Spaces:

Samleuma
/

Imgenhance

Sleeping

File size: 5,702 Bytes

# AI Image Processing

## Overview
An AI-powered image processing API with multiple features:
- Image enhancement/upscaling using Real-ESRGAN
- Background removal using BiRefNet via rembg
- Noise reduction using OpenCV Non-Local Means Denoising
- Document scanning with auto-crop, alignment, and HD enhancement
- FastAPI backend with automatic Swagger API documentation
- Simple web frontend for testing

## Current State
- **Local Preview**: Running with simple processing (no heavy AI models due to size constraints)
- **Full AI Mode**: Available when deployed to Hugging Face Spaces

## Project Structure
```
/
├── app.py              # Full FastAPI app for Hugging Face deployment
├── app_local.py        # Lightweight local preview server
├── enhancer.py         # Real-ESRGAN model wrapper (for HF deployment)
├── document_scanner.py # Document scanning with OpenCV (auto-crop, align, enhance)
├── templates/
│   └── index.html      # Frontend interface
├── requirements.txt    # Dependencies for Hugging Face Spaces
├── Dockerfile          # Docker configuration for HF Spaces
├── README.md           # Hugging Face Spaces configuration
├── uploads/            # Temporary upload storage
└── outputs/            # Processed image outputs
```

## API Endpoints
- `GET /` - Web frontend
- `GET /docs` - Swagger API documentation
- `GET /health` - Health check
- `GET /model-info` - Model information
- `GET /progress/{job_id}` - Get async job progress
- `GET /result/{job_id}` - Get completed job result
- `POST /enhance` - Enhance/upscale image (Real-ESRGAN) - supports `async_mode=true`
- `POST /enhance/async` - Start async enhancement with progress tracking
- `POST /enhance/base64` - Enhance image (returns base64)
- `POST /remove-background` - Remove image background (BiRefNet) - supports `async_mode=true`
- `POST /remove-background/async` - Start async background removal with progress
- `POST /remove-background/base64` - Remove background (returns base64)
- `POST /denoise` - Reduce image noise (OpenCV NLM) - supports `async_mode=true`
- `POST /denoise/async` - Start async denoising with progress
- `POST /denoise/base64` - Denoise image (returns base64)
- `POST /docscan` - Scan document (auto-crop, align, HD enhance) - supports `async_mode=true`
- `POST /docscan/async` - Start async document scan with progress
- `POST /docscan/base64` - Scan document (returns base64)

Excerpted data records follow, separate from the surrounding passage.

(** C37: What becomes of a response on its way from [SendResponse] to
    [HandleStream], which reads once and into 4096 bytes: it gets the beginning
    [got] of the encoding that has arrived and fits.  All of it is received as
    sent.  What ends before the signature is refused, for the missing flag
    where it ends in the payload.  What ends in the signature is received all
    the same, with zeros for the rest of it.  So the response is received as
    it was sent exactly when nothing is missing, or only zeros at the end of
    the signature. *)
Theorem response_fits np w k :
  NetworkPacket_ok np ->
  exists data, SendResponse record_write np w = (w ++ [data], Ok tt) /\
  let got := take (Nat.min k 4096) data in
  let received := HandleStream (stream_of data k) in
  let cut := Z.to_nat (Zlen got - body_length np) in
  (got = data ->
    DeserializeNetworkPacket got = Ok (as_response np) /\ received = ReceivedResponse (np_SenderID np)) /\
  (Zlen got <= body_length np -> got <> data -> exists e, received = NotDecoded e) /\
  (head_length np < Zlen got <= head_length np + Zlen (np_Payload np) ->
    received = NotDecoded (ErrWrap "failed to deserialize signature presence flag" EOF)) /\
  (body_length np < Zlen got ->
    DeserializeNetworkPacket got =
      Ok (with_signature np (np_Payload np) (zeroed (np_Signature np) cut)) /\
    received = ReceivedResponse (np_SenderID np)) /\
  (DeserializeNetworkPacket got = Ok (as_response np) <->
    got = data \/ (body_length np < Zlen got /\ exists z, drop cut (np_Signature np) = zeros z)).
Proof.
  intros Hok. eexists. split; [unfold SendResponse; rewrite response_layout by done; reflexivity|]. cbv zeta.
  set (data := response_head np ++ _). set (got := take _ data).
  assert (HandleStream (stream_of data k) = match DeserializeNetworkPacket got with
    | Err e => NotDecoded e | Panic => HandlerPanic
    | Ok packet => HandleStream (fun _ => Ok got) end) as Hrec.
  { unfold HandleStream, stream_of, stream_buffer. fold got. by case_match. }
  rewrite Hrec. clear Hrec. destruct (got_cases np k Hok) as (Hw & Hcut & Hflag & Hsig).
  fold data in Hw, Hcut, Hflag, Hsig. fold got in Hw, Hcut, Hflag, Hsig. split_and!.
  - intros E. split; [by apply Hw|]. unfold HandleStream. by rewrite (Hw E).
  - intros Hlen Hne. destruct (Hcut Hlen Hne) as [e ->]. by exists e.
  - intros Hlen. by rewrite Hflag.
  - intros Hlen. split; [by apply Hsig|]. unfold HandleStream. by rewrite (Hsig Hlen).
  - split.
    + intros E. destruct (decide (got = data)) as [|Hne]; [by left|]. right.
      destruct (decide (Zlen got <= body_length np)) as [Hle|Hgt].
      { destruct (Hcut Hle Hne) as [e He]. congruence. }
      split; [lia|]. rewrite Hsig in E by lia. apply zeroed_same. by injection E.
    + intros [E|[Hlen Hz]]; [by apply Hw|]. rewrite Hsig by done. apply zeroed_same in Hz. by rewrite Hz.
Qed.

(** A response with a payload of [n] bytes. *)
Definition response_example (n : nat) : NetworkPacket :=
  {| np_Type := PacketTypeRequest; np_SenderID := str "alice"; np_ReceiverID := str "bob";
     np_Payload := replicate n Byte.x41; np_Signature := str "signature" |}.
Lemma response_fits_witness :
  NetworkPacket_ok (response_example 4068) /\
  exists data, SendResponse record_write (response_example 4068) [] = ([data], Ok tt) /\
    HandleStream (stream_of data 5000) = ReceivedResponse (str "alice") /\
    HandleStream (stream_of data 1000) =
      NotDecoded (ErrWrap "failed to deserialize signature presence flag" EOF).
Proof.
  assert (NetworkPacket_ok (response_example 4068)) as Hok by (by split).
  split; [exact Hok|].
  destruct (response_fits _ [] 5000 Hok) as (data & Hs & _ & _ & _ & Hcut & _).
  destruct (response_fits _ [] 1000 Hok) as (data' & Hs' & _ & _ & Hflag & _).
  rewrite Hs in Hs'. injection Hs' as <-. exists data. split; [exact Hs|].
  vm_compute in Hs. injection Hs as <-. split.
  - apply Hcut. vm_compute. reflexivity.
  - apply Hflag. vm_compute. split; [reflexivity|discriminate].
Defined.
(* ===== verification/Ebpf.v ===== *)
(** [pkg/ebpf/manager.go]: loading and attaching the eBPF programs, and closing
    them.  (The routes in the map of the kernel are in [Routing.v].)

    The kernel is modelled by what the program can lose: every program, map and
    link it hands out is a fresh handle, open until it is closed.  What a
    compiled object contains and which calls fail are arguments. *)
From S2P Require Import Prelude Bytes.

Record EBPFProgram := { ep_Name : bytes; ep_Section : bytes; ep_IsTest : bool }.
Record EBPF := { eb_InterfaceName : bytes; eb_Programs : list EBPFProgram }.

(** The compiled object of a program: its programs and its maps by name. *)
Record CollectionSpec := { sp_Programs : gset bytes; sp_Maps : gset bytes }.
(** [LoadCollectionSpecFromReader] on the test object or the other one, and the
    outcomes of [NewCollection], [net.InterfaceByName] and [link.AttachXDP]. *)
Record Platform := {
  LoadCollectionSpecFromReader : bool -> res CollectionSpec;
  NewCollection_outcome : EBPFProgram -> res unit;
  InterfaceByName : bytes -> res Z;
  AttachXDP_outcome : EBPFProgram -> res unit;
}.

Record kernel := { k_open : gset nat; k_next : nat }.
Definition open_handle (k : kernel) : kernel * nat :=
  ({| k_open := {[k_next k]} ∪ k_open k; k_next := S (k_next k) |}, k_next k).
Definition close_handle (h : nat) (k : kernel) : kernel :=
  {| k_open := k_open k ∖ {[h]}; k_next := k_next k |}.
Definition close_handles (hs : list nat) (k : kernel) : kernel := foldl (fun k h => close_handle h k) k hs.
Fixpoint open_all (names : list bytes) (k : kernel) : kernel * gmap bytes nat :=
  match names with
  | [] => (k, ∅)
  | name :: names =>
      let '(k, h) := open_handle k in
      let '(k, m) := open_all names k in
      (k, <[name := h]> m)
  end.

Record Manager := {
  Programs : gmap bytes nat;
  Maps : gmap bytes nat;
  Links : gmap bytes nat;
  interfaceName : bytes;
}.
Definition routes_map : bytes := str "routes_map".
#[global] Opaque routes_map.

## Document Scanner Features
The `/docscan` endpoint provides:
- **Auto-detection**: Edge detection using Canny algorithm
- **Auto-crop**: Contour detection and perspective correction
- **Alignment**: Four-point perspective transform
- **Contrast**: CLAHE (Contrast Limited Adaptive Histogram Equalization)
- **Denoising**: Bilateral filter (preserves edges while reducing noise)
- **Sharpening**: Unsharp masking for crisp text
- **HD Upscaling**: Optional Real-ESRGAN enhancement (1-4x scale)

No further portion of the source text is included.